● PROBLEM DETAILS
Output the whole listing again, exactly as it reads.

>>>

(** X26: the counter that createRecipe keeps counts every recipe, the
    count of updateRecipeCount the published ones.  When the counter of
    a valid category is the number of its published recipes and a recipe
    that is not published is created in it, the stored counter is one
    more, and a recount of that category goes through and stores the
    former value again. *)
Theorem recount_takes_back_draft (u : User.t)
    (body : RecipeHandlers.RecipeData) (newId : string) (db : Db)
    (c : Category.t) :
  categories db !! RecipeHandlers.d_category body = Some c ->
  CategorySchema.validate c = true ->
  RecipeSchema.validate
    (RecipeHandlers.newDocument body (User._id u) newId) = true ->
  recipes db !! newId = None ->
  default Recipe.draft (RecipeHandlers.d_status body) <> Recipe.published ->
  Category.recipeCount c
  = Z.of_nat (countPublishedOfCategory (RecipeHandlers.d_category body) db) ->
  Category._id c = RecipeHandlers.d_category body ->
  let db' := (RecipeHandlers.createRecipe u body newId db).2 in
  exists c' recounted,
    categories db' !! RecipeHandlers.d_category body = Some c'
    /\ Category.recipeCount c' = (Category.recipeCount c + 1)%Z
    /\ (Category_updateRecipeCount
          {| Category.doc := c'; Category.modifiedPaths := [] |} db').1
       = Ok recounted
    /\ Category.recipeCount (Category.doc recounted) = Category.recipeCount c
    /\ Category.recipeCount
         <$> categories
               (Category_updateRecipeCount
                  {| Category.doc := c'; Category.modifiedPaths := [] |} db').2
             !! RecipeHandlers.d_category body
       = Some (Category.recipeCount c).
Proof.
  intros Hc Hvalc Hvalid Hfresh Hdraft Hexact Hid. cbn zeta.
  unfold RecipeHandlers.createRecipe.
  rewrite (bool_decide_eq_false_2 (_ = None)) by (by rewrite Hc).
  rewrite andb_false_r. unfold RecipeHandlers.Recipe_create.
  rewrite Hvalid. cbn [negb].
  change (Recipe._id (RecipeHandlers.newDocument body (User._id u) newId))
    with newId.
  rewrite Hfresh. unfold Recipe_save.
  set (this := RecipeHandlers.newDocument body (User._id u) newId).
  destruct (preSave_frame this) as (Hi & Hcat & _ & Hst & _).
  cbn [fst snd recipes categories users set_recipes set_categories].
  rewrite Hcat, Hi.
  change (Recipe._id this) with newId.
  change (Recipe.category this) with (RecipeHandlers.d_category body).
  rewrite bool_decide_eq_true_2 by (by rewrite Hc).
  cbn [fst snd recipes categories users set_recipes set_categories].
  set (db' := set_categories _ _).
  assert (countPublishedOfCategory (RecipeHandlers.d_category body) db'
          = countPublishedOfCategory (RecipeHandlers.d_category body) db)
    as Hcount.
  { unfold countPublishedOfCategory, db'.
    cbn [recipes set_recipes set_categories].
    rewrite (documents_insert_fresh _ _ _ Hfresh).
    rewrite filter_cons_False; [done|].
    rewrite Hst. intros [_ Hp]. by apply Hdraft. }
  set (counted :=
         Category.set_recipeCount
           (Z.of_nat (countPublishedOfCategory (RecipeHandlers.d_category body) db))
           (Category.inc_recipeCount 1 c)).
  assert (CategorySchema.validate counted = true) as Hvalid'.
  { apply validate_set_recipeCount; [lia|].
    apply validate_set_recipeCount; [lia|done]. }
  assert (Category._id counted = RecipeHandlers.d_category body
          /\ Category.recipeCount counted = Category.recipeCount c)
    as [Hid' Hrc'].
  { unfold counted. rewrite Hexact. by destruct c. }
  assert (Category_updateRecipeCount
            {| Category.doc := Category.inc_recipeCount 1 c;
               Category.modifiedPaths := [] |} db'
          = (Ok {| Category.doc := counted; Category.modifiedPaths := [] |},
             set_categories
               (match Category.parent counted with
                | Some p =>
                    alter (Category.addToSet_children (Category._id counted)) p
                      (<[Category._id counted := counted]> (categories db'))
                | None => <[Category._id counted := counted]> (categories db')
                end) db')) as Hrecount.
  { unfold Category_updateRecipeCount, Category.assign.
    cbn [Category.doc Category.modifiedPaths].
    assert (Category._id (Category.inc_recipeCount 1 c)
            = RecipeHandlers.d_category body) as -> by (by destruct c).
    rewrite Hcount. fold counted. unfold Category_save.
    cbn [Category.doc]. rewrite Hvalid'. cbn [negb].
    unfold Category.preSave, Category.preSave_slug, Category.preSave_path,
      Category.isModified.
    cbn [Category.doc Category.modifiedPaths].
    rewrite !bool_decide_eq_false_2 by set_solver.
    cbn [andb Category.doc]. done. }
  exists (Category.inc_recipeCount 1 c),
    {| Category.doc := counted; Category.modifiedPaths := [] |}.
  rewrite Hrecount. cbn [fst snd Category.doc categories set_categories].
  split_and!; try done.
  - unfold db'. cbn [categories set_categories].
    by rewrite lookup_alter_eq, Hc.
  - by destruct c.
  - rewrite Hid'. destruct (Category.parent counted) as [p|].
    + rewrite lookup_alter. case_decide as Hp.
      * subst p. rewrite lookup_insert_eq. cbn.
        by rewrite addToSet_children_recipeCount, Hrc'.
      * rewrite lookup_insert_eq. cbn. by rewrite Hrc'.
    + rewrite lookup_insert_eq. cbn. by rewrite Hrc'.
Qed.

<<<

● EXERCISE OUTPUT
(** X26: the counter that createRecipe keeps counts every recipe, the
    count of updateRecipeCount the published ones.  When the counter of
    a valid category is the number of its published recipes and a recipe
    that is not published is created in it, the stored counter is one
    more, and a recount of that category goes through and stores the
    former value again. *)
Theorem recount_takes_back_draft (u : User.t)
    (body : RecipeHandlers.RecipeData) (newId : string) (db : Db)
    (c : Category.t) :
  categories db !! RecipeHandlers.d_category body = Some c ->
  CategorySchema.validate c = true ->
  RecipeSchema.validate
    (RecipeHandlers.newDocument body (User._id u) newId) = true ->
  recipes db !! newId = None ->
  default Recipe.draft (RecipeHandlers.d_status body) <> Recipe.published ->
  Category.recipeCount c
  = Z.of_nat (countPublishedOfCategory (RecipeHandlers.d_category body) db) ->
  Category._id c = RecipeHandlers.d_category body ->
  let db' := (RecipeHandlers.createRecipe u body newId db).2 in
  exists c' recounted,
    categories db' !! RecipeHandlers.d_category body = Some c'
    /\ Category.recipeCount c' = (Category.recipeCount c + 1)%Z
    /\ (Category_updateRecipeCount
          {| Category.doc := c'; Category.modifiedPaths := [] |} db').1
       = Ok recounted
    /\ Category.recipeCount (Category.doc recounted) = Category.recipeCount c
    /\ Category.recipeCount
         <$> categories
               (Category_updateRecipeCount
                  {| Category.doc := c'; Category.modifiedPaths := [] |} db').2
             !! RecipeHandlers.d_category body
       = Some (Category.recipeCount c).
Proof.
  intros Hc Hvalc Hvalid Hfresh Hdraft Hexact Hid. cbn zeta.
  unfold RecipeHandlers.createRecipe.
  rewrite (bool_decide_eq_false_2 (_ = None)) by (by rewrite Hc).
  rewrite andb_false_r. unfold RecipeHandlers.Recipe_create.
  rewrite Hvalid. cbn [negb].
  change (Recipe._id (RecipeHandlers.newDocument body (User._id u) newId))
    with newId.
  rewrite Hfresh. unfold Recipe_save.
  set (this := RecipeHandlers.newDocument body (User._id u) newId).
  destruct (preSave_frame this) as (Hi & Hcat & _ & Hst & _).
  cbn [fst snd recipes categories users set_recipes set_categories].
  rewrite Hcat, Hi.
  change (Recipe._id this) with newId.
  change (Recipe.category this) with (RecipeHandlers.d_category body).
  rewrite bool_decide_eq_true_2 by (by rewrite Hc).
  cbn [fst snd recipes categories users set_recipes set_categories].
  set (db' := set_categories _ _).
  assert (countPublishedOfCategory (RecipeHandlers.d_category body) db'
          = countPublishedOfCategory (RecipeHandlers.d_category body) db)
    as Hcount.
  { unfold countPublishedOfCategory, db'.
    cbn [recipes set_recipes set_categories].
    rewrite (documents_insert_fresh _ _ _ Hfresh).
    rewrite filter_cons_False; [done|].
    rewrite Hst. intros [_ Hp]. by apply Hdraft. }
  set (counted :=
         Category.set_recipeCount
           (Z.of_nat (countPublishedOfCategory (RecipeHandlers.d_category body) db))
           (Category.inc_recipeCount 1 c)).
  assert (CategorySchema.validate counted = true) as Hvalid'.
  { apply validate_set_recipeCount; [lia|].
    apply validate_set_recipeCount; [lia|done]. }
  assert (Category._id counted = RecipeHandlers.d_category body
          /\ Category.recipeCount counted = Category.recipeCount c)
    as [Hid' Hrc'].
  { unfold counted. rewrite Hexact. by destruct c. }
  assert (Category_updateRecipeCount
            {| Category.doc := Category.inc_recipeCount 1 c;
               Category.modifiedPaths := [] |} db'
          = (Ok {| Category.doc := counted; Category.modifiedPaths := [] |},
             set_categories
               (match Category.parent counted with
                | Some p =>
                    alter (Category.addToSet_children (Category._id counted)) p
                      (<[Category._id counted := counted]> (categories db'))
                | None => <[Category._id counted := counted]> (categories db')
                end) db')) as Hrecount.
  { unfold Category_updateRecipeCount, Category.assign.
    cbn [Category.doc Category.modifiedPaths].
    assert (Category._id (Category.inc_recipeCount 1 c)
            = RecipeHandlers.d_category body) as -> by (by destruct c).
    rewrite Hcount. fold counted. unfold Category_save.
    cbn [Category.doc]. rewrite Hvalid'. cbn [negb].
    unfold Category.preSave, Category.preSave_slug, Category.preSave_path,
      Category.isModified.
    cbn [Category.doc Category.modifiedPaths].
    rewrite !bool_decide_eq_false_2 by set_solver.
    cbn [andb Category.doc]. done. }
  exists (Category.inc_recipeCount 1 c),
    {| Category.doc := counted; Category.modifiedPaths := [] |}.
  rewrite Hrecount. cbn [fst snd Category.doc categories set_categories].
  split_and!; try done.
  - unfold db'. cbn [categories set_categories].
    by rewrite lookup_alter_eq, Hc.
  - by destruct c.
  - rewrite Hid'. destruct (Category.parent counted) as [p|].
    + rewrite lookup_alter. case_decide as Hp.
      * subst p. rewrite lookup_insert_eq. cbn.
        by rewrite addToSet_children_recipeCount, Hrc'.
      * rewrite lookup_insert_eq. cbn. by rewrite Hrc'.
    + rewrite lookup_insert_eq. cbn. by rewrite Hrc'.
Qed.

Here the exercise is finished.